The party for whom the proposed changes are unacceptable will be the last party ready to participate in the revision of this document.

Moore’s saying about the documents.

In any document, the most egregious mistake goes unnoticed.

Coulbert’s principle.

The most fatal omission will not be seen until all parties sign a contract.

Loomis’s law on divorce.

Vindictiveness or rancor is not the basis for detention.

The Vogel rule for version tracking.

If there are several versions of the document, the penultimate version will be presented for signature.


The version submitted for signature necessarily contains comments such as “Are we going to support this nonsense?”.

The first law of revision of contracts.

Information that makes necessary the introduction of a change, will reach the author after – and only after – the contract is completely ready.

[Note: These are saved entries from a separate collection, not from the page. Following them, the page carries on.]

(** ** Expansion *)

Definition stops (r : list Z) : Prop := match r with c :: _ => name_char c = false | [] => True end.
(** [expands M line out]: every [$name] and [$?] of the line replaced by the
    variable's value, [$(] left as it is *)
Inductive expands (M : list (list Z * list Z)) : list Z → list Z → Prop :=
| expands_nil : expands M [] []
| expands_char c r o : c ≠ 36 → expands M r o → expands M (c :: r) (c :: o)
| expands_command r o : expands M (40 :: r) o → expands M (36 :: 40 :: r) (36 :: o)
| expands_status r o : expands M r o → expands M (36 :: 63 :: r) (value_of M [63] ++ o)
| expands_name n r o : Forall (λ c, name_char c = true) n → stops r → head (n ++ r) ≠ Some 40 → head (n ++ r) ≠ Some 63 →
    expands M r o → expands M (36 :: n ++ r) (value_of M n ++ o).

(** Names that fit their array *)
Definition short_names (line : list Z) : Prop :=
  ∀ pre n post, line = pre ++ 36 :: n ++ post → Forall (λ c, name_char c = true) n → (length n < 32)%nat.

Lemma short_names_suffix a b : short_names (a ++ b) → short_names b.
Proof. intros H pre n post ->. apply (H (a ++ pre) n post). by rewrite <-app_assoc. Qed.

Lemma scan_name_spec n : ∀ r rest, Forall (λ c, name_char c = true) n → stops r → scan_name (n ++ r ++ 0 :: rest) = Some (n, r ++ 0 :: rest).
Proof.
  induction n as [|c n IH]; intros r rest F St.
  - destruct r as [|c r]; cbn [app scan_name]; [done|]. cbn [stops] in St. rewrite St. by rewrite andb_false_r.
  - apply Forall_cons in F as [Fc F]. cbn [app scan_name]. rewrite Fc. replace (c =? 0) with false by (symmetry; apply Z.eqb_neq; intros ->; done).
    cbn [negb andb]. by rewrite IH.
Qed.

Lemma put_value_spec v r : (0 ∉ v) → ∀ acc, (length acc + length v ≤ 511)%nat → put_value acc (v ++ 0 :: r) = Some (acc ++ v).
Proof.
  induction v as [|c v IH]; intros N acc L; cbn [app put_value]; [by rewrite app_nil_r|]. apply not_elem_of_cons in N as [Hc N].
  replace (c =? 0) with false by (symmetry; apply Z.eqb_neq; lia). cbn [length negb andb] in *.
  replace (_ <? 511) with true by (symmetry; apply Z.ltb_lt; lia). rewrite IH by (done || rewrite length_app; cbn; lia). by rewrite <-app_assoc.
Qed.

Lemma name_char_byte c : name_char c = true → 0 < c < 256.
Proof. unfold name_char. rewrite !orb_true_iff, !andb_true_iff. intros H. zify_bool. repeat match goal with H : _ ∨ _ |- _ => destruct H | H : _ ∧ _ |- _ => destruct H end; zify_bool; lia. Qed.
Lemma name_cstring n : Forall (λ c, name_char c = true) n → cstring n.
Proof.
  intros F. split; [eapply Forall_impl; [exact F|]; intros c H%name_char_byte; lia|].
  intros H. rewrite Forall_forall in F. apply F, name_char_byte in H. lia.
Qed.

(** The step of the loop at a variable *)
Lemma put_var s M nm acc : env_rep s M → cstring nm → (length nm < 32)%nat → (length acc + length (value_of M nm) ≤ 511)%nat →
  (val ← get_sh_var s (nm ++ [0]); put_value acc val) = Some (acc ++ value_of M nm).
Proof. intros R Hn Ln La. destruct (get_rep s M nm [] R Hn) as (b & -> & [N0 [r ->]]). cbn [mbind option_bind]. by apply put_value_spec. Qed.

Lemma expand_name_spec s M n r rest acc : env_rep s M → Forall (λ c, name_char c = true) n → stops r → head (n ++ r) ≠ Some 63 →
  (length n < 32)%nat → (length acc + length (value_of M n) ≤ 511)%nat →
  expand_name s (n ++ r ++ 0 :: rest) acc = Some (r ++ 0 :: rest, acc ++ value_of M n).
Proof.
  intros R F St H63 Ln La. pose proof (put_var s M n acc R (name_cstring n F) Ln La) as P.
  assert (∃ c1, head (n ++ r ++ 0 :: rest) = Some c1 ∧ c1 ≠ 63) as (c1 & Hh & Hc).
  { destruct n as [|c n]; [|cbn in *; exists c; split; [done|congruence]]. destruct r as [|c r]; cbn in *; [by exists 0|exists c; split; [done|congruence]]. }
  unfold expand_name. rewrite Hh. cbn [mbind option_bind]. replace (c1 =? 63) with false by (symmetry; apply Z.eqb_neq; lia).
  rewrite scan_name_spec by done. cbn [mbind option_bind fst snd]. replace (_ <? 32) with true by (symmetry; apply Z.ltb_lt; lia).
  destruct (get_sh_var s (n ++ [0])); [|done]. cbn [mbind option_bind] in *. by rewrite P.
Qed.
Lemma expand_status_spec s M r acc : env_rep s M → (length acc + length (value_of M [63%Z]) ≤ 511)%nat →
  expand_name s (63 :: r) acc = Some (r, acc ++ value_of M [63]).
Proof.
  intros R La. assert (cstring [63]) as C by (split; [constructor; [lia|constructor]|apply (bool_decide_unpack _); by vm_compute]).
  pose proof (put_var s M [63] acc R C ltac:(cbn; lia) La) as P. unfold expand_name. cbn [head mbind option_bind tail fst snd length]. change (63 =? 63) with true. cbn iota.
  cbn [mbind option_bind fst snd length]. change (Z.of_nat 1 <? 32) with true. cbn iota. destruct (get_sh_var s ([63] ++ [0])); [|done]. cbn [mbind option_bind] in *. by rewrite P.
Qed.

In those simple cases where one obviously right path is contrasted to another, clearly erroneous, it is often more reasonable to choose the wrong path, thereby accelerating the subsequent revision.

The second law of revision of contracts.

The more harmless the change looks, the wider its influence will extend and the more parts of the Document will have to be redone.

Pollard rule.

The ideal formulation of a compromise becomes evident only after the mutual hostility of the parties has reached the stage where a compromise is no longer possible.

Reich Law on Contracts.

Everything that can be changed will change until there is not a minute of time for any changes.

Miller’s remark.

This contract is so one-sided that I am amazed to see it printed on both sides of the sheets of paper.

Goldwin’s legal rule.

An arrangement that has not been drawn up according to all rules is not worth the paper on which it is written. Oral agreement is even less.

Sanderson Law.

Where there is a will, there is also a meeting.

Madison’s rule on divorce.

The shorter the courtship, the more scandalous the divorce.

Laws for negotiating the terms of the contract.

1. For every unacceptable proposal there is an equal, opposite and equally unreasonable requirement.

2. Any concession that you won is compensated by another – granted by you.

The first law of negotiations.

Negotiations should be considered successful if all parties diverge, feeling deceived.

Second law of Scott.

After the error is detected and corrected, it turns out that from the very beginning everything was correct.


After it turns out that the correction was erroneous, it will no longer be possible to give the document its original appearance.

Rule of Helga.

First say no and then enter into negotiations.